[WORK INSTRUCTIONS] Could you show all lines in the entries below that contain the string "Your"?

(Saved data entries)
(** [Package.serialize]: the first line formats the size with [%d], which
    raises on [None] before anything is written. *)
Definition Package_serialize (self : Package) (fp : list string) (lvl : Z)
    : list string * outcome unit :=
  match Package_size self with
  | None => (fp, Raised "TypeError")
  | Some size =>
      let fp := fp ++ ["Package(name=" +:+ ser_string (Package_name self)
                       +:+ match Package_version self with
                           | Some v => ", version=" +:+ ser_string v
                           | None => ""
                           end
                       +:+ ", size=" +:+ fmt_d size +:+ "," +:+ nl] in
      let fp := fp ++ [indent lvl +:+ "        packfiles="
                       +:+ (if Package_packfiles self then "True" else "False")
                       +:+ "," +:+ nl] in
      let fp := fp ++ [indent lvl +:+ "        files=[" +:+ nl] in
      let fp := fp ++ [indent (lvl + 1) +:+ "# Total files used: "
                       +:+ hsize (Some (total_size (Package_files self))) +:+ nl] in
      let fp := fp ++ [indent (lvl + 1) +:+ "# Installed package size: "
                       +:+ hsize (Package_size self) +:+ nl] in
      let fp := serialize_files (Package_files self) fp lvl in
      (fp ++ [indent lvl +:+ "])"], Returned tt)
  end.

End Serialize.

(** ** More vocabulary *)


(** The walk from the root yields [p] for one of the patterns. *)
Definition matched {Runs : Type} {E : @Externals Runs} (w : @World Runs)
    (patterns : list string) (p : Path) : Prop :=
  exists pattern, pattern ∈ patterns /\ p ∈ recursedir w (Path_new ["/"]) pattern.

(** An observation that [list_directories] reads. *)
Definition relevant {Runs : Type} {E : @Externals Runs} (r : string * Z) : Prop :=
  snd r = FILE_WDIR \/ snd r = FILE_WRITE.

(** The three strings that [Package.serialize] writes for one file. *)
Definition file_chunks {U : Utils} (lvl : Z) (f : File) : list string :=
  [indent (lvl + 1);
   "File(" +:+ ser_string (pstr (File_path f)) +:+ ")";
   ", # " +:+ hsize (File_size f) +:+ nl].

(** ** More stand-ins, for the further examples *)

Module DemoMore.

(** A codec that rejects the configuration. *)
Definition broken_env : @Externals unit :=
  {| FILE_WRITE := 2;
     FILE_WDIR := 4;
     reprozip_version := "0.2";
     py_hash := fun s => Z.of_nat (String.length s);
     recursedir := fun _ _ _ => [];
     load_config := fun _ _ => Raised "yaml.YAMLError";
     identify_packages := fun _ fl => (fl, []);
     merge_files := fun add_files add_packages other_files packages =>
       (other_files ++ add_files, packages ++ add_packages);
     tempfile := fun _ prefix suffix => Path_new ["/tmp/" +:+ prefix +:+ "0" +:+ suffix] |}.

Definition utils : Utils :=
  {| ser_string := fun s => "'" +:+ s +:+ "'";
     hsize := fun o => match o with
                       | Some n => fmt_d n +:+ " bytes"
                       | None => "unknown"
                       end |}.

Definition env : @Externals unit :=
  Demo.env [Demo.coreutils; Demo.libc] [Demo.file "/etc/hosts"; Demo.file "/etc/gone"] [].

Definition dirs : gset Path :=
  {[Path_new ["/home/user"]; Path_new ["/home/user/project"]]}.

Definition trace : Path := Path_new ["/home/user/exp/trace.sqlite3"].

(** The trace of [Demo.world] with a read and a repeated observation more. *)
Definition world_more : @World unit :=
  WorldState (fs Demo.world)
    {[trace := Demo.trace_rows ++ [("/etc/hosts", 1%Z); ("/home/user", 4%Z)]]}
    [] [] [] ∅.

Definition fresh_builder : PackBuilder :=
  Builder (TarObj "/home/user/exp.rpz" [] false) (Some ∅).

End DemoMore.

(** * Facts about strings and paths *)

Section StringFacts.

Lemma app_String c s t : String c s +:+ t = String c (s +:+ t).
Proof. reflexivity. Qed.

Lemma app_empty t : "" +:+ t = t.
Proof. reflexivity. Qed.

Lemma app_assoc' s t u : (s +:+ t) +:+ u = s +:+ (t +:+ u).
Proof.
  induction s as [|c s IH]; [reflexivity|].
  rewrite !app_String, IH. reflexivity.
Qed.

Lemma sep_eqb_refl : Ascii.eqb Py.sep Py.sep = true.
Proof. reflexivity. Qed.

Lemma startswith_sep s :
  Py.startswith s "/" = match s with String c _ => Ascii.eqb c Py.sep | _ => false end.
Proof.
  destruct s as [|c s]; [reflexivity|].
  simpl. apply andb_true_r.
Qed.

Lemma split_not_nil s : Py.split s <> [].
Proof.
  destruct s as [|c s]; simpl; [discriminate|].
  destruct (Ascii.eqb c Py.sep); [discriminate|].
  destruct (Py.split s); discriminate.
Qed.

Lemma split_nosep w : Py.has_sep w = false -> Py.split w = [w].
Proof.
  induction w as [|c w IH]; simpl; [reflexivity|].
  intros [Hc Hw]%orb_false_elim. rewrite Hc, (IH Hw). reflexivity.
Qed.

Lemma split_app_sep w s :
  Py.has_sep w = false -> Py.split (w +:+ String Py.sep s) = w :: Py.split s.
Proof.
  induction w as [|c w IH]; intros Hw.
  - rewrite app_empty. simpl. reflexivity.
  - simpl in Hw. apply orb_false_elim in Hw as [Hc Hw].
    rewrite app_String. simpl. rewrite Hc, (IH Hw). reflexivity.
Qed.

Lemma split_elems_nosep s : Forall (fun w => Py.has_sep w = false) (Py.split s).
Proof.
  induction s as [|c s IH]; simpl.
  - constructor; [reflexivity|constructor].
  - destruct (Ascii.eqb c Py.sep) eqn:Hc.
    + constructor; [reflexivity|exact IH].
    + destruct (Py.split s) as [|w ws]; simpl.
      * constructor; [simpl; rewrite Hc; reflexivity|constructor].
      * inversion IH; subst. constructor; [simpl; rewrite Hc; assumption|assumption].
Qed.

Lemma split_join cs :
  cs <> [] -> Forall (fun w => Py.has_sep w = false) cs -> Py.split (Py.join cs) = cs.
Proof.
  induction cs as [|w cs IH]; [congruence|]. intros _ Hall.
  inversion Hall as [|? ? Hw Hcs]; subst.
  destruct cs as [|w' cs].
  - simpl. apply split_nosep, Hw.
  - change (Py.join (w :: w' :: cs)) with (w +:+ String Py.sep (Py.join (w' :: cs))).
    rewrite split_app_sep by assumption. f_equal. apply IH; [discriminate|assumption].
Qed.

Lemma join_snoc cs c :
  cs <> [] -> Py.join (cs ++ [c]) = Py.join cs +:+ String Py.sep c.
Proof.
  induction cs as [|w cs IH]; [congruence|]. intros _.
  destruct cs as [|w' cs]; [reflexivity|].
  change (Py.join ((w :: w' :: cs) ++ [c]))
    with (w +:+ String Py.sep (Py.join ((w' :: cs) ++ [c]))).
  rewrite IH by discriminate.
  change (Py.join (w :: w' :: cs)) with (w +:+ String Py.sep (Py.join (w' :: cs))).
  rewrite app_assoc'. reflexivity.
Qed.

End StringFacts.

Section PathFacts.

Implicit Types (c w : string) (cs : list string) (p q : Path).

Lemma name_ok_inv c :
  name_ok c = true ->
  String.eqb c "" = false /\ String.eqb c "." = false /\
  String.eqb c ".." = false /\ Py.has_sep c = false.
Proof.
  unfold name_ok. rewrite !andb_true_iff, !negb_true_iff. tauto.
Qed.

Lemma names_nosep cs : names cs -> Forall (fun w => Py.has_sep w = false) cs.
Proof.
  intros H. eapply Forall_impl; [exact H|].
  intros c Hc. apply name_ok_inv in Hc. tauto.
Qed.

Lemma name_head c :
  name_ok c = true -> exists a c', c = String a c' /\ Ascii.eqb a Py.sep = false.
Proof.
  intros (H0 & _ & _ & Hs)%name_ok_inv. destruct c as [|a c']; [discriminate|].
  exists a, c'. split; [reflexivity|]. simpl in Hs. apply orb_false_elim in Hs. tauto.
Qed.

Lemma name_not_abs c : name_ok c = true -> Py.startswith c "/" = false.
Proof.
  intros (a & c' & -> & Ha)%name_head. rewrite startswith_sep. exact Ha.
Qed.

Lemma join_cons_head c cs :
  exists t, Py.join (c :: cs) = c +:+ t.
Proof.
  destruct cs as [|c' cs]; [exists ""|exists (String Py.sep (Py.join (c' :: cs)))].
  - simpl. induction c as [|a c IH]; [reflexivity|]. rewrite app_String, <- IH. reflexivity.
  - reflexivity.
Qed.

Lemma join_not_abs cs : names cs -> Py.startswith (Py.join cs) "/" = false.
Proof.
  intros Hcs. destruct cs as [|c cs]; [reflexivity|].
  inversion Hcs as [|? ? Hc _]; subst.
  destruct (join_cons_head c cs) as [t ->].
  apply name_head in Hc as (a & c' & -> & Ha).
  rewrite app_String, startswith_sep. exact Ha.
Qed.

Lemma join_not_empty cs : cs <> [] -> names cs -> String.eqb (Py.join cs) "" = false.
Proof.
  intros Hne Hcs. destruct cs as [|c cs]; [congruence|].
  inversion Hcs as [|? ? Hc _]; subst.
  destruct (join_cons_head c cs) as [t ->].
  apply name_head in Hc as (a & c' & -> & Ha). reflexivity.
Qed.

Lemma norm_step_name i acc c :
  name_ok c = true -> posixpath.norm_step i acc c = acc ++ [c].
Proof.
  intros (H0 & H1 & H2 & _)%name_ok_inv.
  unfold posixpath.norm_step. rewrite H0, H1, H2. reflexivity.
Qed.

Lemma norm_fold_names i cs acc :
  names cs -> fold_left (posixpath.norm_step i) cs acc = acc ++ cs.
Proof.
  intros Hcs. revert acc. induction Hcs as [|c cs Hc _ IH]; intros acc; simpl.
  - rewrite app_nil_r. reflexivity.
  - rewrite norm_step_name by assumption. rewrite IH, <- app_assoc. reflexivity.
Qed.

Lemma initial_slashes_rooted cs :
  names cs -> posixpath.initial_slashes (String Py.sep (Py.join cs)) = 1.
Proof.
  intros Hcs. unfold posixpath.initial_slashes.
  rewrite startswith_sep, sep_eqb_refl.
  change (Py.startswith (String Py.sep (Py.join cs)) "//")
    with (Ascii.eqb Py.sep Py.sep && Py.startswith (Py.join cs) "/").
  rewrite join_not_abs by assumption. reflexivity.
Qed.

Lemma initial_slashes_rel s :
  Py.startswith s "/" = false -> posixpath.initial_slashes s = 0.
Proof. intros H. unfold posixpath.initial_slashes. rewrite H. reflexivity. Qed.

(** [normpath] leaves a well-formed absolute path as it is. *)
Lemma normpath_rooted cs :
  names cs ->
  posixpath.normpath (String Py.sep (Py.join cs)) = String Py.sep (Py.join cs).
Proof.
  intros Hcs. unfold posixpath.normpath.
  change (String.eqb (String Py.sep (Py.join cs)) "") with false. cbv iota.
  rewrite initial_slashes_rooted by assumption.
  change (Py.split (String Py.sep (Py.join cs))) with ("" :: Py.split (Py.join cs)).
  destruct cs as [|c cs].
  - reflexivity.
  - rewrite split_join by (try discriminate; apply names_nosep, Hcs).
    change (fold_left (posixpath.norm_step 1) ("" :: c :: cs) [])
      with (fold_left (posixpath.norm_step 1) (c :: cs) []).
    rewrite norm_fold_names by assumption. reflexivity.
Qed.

--

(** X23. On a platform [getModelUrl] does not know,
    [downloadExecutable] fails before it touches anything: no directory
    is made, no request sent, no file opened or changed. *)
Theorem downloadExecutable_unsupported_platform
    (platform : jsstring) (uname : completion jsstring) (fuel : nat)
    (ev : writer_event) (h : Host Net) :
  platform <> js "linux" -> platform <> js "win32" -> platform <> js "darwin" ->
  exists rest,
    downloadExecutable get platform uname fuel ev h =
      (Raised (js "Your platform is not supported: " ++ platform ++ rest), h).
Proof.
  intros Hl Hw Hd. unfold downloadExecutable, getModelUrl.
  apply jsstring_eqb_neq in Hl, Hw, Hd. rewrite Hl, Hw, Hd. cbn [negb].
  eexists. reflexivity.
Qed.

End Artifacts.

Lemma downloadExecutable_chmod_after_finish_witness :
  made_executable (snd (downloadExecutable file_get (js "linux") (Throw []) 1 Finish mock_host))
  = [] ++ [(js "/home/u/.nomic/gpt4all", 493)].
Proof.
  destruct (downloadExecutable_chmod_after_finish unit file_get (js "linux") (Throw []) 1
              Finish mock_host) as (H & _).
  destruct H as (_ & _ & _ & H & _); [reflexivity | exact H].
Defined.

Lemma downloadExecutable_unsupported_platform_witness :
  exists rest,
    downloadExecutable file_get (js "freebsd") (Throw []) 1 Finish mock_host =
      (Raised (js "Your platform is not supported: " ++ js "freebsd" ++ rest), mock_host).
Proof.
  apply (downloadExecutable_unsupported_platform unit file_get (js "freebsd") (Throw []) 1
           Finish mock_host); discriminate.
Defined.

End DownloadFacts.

--

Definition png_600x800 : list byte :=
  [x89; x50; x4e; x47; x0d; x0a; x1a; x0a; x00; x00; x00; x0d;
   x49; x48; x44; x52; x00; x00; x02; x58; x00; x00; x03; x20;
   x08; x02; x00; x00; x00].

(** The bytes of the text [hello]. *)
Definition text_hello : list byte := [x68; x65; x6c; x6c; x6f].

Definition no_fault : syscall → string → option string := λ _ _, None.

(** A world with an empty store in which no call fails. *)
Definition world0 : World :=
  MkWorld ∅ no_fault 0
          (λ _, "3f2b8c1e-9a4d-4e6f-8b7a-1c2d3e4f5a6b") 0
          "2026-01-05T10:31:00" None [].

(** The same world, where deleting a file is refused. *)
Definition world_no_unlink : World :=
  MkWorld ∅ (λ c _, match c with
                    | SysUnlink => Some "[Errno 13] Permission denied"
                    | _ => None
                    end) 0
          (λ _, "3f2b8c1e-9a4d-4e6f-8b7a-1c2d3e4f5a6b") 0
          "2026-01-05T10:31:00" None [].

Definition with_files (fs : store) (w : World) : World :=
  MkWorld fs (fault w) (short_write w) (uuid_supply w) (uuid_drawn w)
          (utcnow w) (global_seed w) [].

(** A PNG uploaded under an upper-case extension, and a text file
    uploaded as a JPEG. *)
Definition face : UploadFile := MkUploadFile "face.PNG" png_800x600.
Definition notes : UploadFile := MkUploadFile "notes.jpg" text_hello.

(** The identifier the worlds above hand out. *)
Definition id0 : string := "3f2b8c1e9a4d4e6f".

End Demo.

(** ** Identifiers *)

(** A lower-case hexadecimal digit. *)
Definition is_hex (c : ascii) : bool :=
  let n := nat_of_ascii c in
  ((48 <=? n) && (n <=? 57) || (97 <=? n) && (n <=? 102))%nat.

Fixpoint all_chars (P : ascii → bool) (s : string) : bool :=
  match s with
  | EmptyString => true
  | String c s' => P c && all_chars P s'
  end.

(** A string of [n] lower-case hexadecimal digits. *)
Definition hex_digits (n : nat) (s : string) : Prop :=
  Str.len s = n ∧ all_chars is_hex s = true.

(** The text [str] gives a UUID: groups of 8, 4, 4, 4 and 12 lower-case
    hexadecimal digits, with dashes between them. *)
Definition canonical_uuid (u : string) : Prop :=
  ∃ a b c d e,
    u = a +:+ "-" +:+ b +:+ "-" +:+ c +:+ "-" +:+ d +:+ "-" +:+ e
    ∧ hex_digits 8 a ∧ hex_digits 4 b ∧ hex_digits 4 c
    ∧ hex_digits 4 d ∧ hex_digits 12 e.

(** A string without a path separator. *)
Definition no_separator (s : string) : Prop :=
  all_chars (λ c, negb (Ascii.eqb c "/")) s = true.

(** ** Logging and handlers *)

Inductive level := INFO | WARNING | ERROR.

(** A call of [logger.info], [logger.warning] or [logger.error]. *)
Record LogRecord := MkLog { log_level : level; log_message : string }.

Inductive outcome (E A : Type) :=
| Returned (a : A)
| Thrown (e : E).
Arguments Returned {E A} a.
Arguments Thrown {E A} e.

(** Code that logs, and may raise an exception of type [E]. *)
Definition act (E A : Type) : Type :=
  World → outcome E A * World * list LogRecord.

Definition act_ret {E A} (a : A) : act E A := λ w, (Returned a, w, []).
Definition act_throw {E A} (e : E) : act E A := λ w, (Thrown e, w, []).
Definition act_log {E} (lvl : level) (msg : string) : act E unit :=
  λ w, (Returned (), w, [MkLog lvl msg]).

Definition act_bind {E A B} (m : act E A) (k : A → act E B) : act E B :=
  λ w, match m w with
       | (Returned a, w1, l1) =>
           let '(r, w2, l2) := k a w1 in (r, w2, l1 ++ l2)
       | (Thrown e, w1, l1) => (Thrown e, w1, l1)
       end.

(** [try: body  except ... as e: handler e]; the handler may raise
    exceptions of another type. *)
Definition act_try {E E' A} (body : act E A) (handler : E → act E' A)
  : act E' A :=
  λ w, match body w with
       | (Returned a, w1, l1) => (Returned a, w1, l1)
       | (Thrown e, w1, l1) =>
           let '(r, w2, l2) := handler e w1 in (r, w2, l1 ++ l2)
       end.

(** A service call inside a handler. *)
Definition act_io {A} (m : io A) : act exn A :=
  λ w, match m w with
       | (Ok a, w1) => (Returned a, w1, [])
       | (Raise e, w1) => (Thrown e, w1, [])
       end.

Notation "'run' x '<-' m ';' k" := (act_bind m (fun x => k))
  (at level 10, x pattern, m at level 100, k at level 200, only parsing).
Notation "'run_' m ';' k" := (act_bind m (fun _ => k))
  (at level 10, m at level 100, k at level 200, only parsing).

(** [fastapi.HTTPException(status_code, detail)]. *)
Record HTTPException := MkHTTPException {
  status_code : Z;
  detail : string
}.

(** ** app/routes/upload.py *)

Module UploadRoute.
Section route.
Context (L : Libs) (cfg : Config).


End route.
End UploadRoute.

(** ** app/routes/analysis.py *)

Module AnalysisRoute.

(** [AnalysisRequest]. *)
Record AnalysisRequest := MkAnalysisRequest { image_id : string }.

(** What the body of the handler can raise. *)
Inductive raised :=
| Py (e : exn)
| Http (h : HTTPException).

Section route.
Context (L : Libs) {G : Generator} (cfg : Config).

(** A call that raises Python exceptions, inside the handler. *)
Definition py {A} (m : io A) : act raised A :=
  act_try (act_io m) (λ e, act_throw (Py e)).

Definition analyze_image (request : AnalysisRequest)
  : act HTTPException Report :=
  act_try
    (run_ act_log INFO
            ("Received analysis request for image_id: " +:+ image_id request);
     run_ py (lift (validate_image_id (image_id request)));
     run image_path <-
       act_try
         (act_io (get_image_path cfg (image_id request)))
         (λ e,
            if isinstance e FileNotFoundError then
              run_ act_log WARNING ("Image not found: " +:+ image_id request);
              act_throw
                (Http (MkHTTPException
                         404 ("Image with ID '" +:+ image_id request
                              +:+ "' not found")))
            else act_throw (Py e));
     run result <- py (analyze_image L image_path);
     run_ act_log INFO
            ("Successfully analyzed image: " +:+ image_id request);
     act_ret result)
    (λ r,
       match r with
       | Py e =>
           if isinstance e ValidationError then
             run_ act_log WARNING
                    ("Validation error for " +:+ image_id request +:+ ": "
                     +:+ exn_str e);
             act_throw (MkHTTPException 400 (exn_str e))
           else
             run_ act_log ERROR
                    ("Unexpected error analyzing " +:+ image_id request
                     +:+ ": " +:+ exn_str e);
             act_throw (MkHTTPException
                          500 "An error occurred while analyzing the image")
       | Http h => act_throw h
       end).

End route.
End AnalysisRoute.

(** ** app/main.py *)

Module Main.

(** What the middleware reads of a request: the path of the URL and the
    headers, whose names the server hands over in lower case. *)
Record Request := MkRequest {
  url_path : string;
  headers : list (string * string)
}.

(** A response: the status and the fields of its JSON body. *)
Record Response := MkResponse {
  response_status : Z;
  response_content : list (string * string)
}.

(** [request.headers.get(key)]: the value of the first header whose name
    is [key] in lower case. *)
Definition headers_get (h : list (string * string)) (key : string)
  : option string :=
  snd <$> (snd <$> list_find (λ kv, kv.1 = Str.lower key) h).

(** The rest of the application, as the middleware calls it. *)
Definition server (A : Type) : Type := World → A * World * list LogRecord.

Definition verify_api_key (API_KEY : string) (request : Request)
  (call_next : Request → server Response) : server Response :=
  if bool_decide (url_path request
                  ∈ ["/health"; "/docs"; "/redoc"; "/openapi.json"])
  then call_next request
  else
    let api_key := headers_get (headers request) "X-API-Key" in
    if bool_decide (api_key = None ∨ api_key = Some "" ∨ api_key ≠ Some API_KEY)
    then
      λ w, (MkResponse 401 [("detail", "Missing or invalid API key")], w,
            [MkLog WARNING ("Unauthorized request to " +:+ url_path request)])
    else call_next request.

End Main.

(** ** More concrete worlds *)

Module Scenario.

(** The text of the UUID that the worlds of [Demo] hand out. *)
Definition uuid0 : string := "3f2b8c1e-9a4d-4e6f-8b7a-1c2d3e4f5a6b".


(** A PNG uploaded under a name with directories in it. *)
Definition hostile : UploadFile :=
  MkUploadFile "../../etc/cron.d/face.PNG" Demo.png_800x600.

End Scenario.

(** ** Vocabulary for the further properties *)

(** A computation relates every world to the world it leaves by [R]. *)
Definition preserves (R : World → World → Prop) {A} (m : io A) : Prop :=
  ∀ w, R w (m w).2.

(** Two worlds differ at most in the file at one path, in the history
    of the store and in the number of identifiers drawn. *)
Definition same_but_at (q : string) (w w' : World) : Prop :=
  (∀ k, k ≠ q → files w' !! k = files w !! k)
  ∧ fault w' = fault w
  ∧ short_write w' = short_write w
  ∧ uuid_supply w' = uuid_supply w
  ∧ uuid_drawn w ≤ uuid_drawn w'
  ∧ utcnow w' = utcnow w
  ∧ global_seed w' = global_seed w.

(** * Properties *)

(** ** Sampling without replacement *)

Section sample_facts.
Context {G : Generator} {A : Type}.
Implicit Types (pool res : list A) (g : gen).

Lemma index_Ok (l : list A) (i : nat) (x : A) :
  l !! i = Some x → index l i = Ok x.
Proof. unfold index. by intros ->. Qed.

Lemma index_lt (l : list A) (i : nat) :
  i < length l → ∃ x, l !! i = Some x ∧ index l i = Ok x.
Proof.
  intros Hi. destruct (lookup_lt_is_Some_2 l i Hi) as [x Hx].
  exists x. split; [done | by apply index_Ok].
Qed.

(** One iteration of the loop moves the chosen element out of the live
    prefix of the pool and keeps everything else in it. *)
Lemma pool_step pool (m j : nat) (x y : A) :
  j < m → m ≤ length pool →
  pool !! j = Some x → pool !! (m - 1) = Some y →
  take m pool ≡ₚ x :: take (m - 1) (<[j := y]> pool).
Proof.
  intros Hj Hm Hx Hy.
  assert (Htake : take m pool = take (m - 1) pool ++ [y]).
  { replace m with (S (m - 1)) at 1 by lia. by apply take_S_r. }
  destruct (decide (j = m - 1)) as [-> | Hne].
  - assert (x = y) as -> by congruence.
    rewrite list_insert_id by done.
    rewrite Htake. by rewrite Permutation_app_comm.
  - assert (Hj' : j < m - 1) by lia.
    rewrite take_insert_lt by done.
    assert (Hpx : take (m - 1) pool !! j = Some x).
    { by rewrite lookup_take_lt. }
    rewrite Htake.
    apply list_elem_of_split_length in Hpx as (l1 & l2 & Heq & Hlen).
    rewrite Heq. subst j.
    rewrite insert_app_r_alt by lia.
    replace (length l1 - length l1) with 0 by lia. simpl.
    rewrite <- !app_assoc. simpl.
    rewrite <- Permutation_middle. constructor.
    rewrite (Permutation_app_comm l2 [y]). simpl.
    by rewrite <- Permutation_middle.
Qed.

[RESULT OF THIS EXERCISE]
      (Raised (js "Your platform is not supported: " ++ platform ++ rest), h).
      (Raised (js "Your platform is not supported: " ++ js "freebsd" ++ rest), mock_host).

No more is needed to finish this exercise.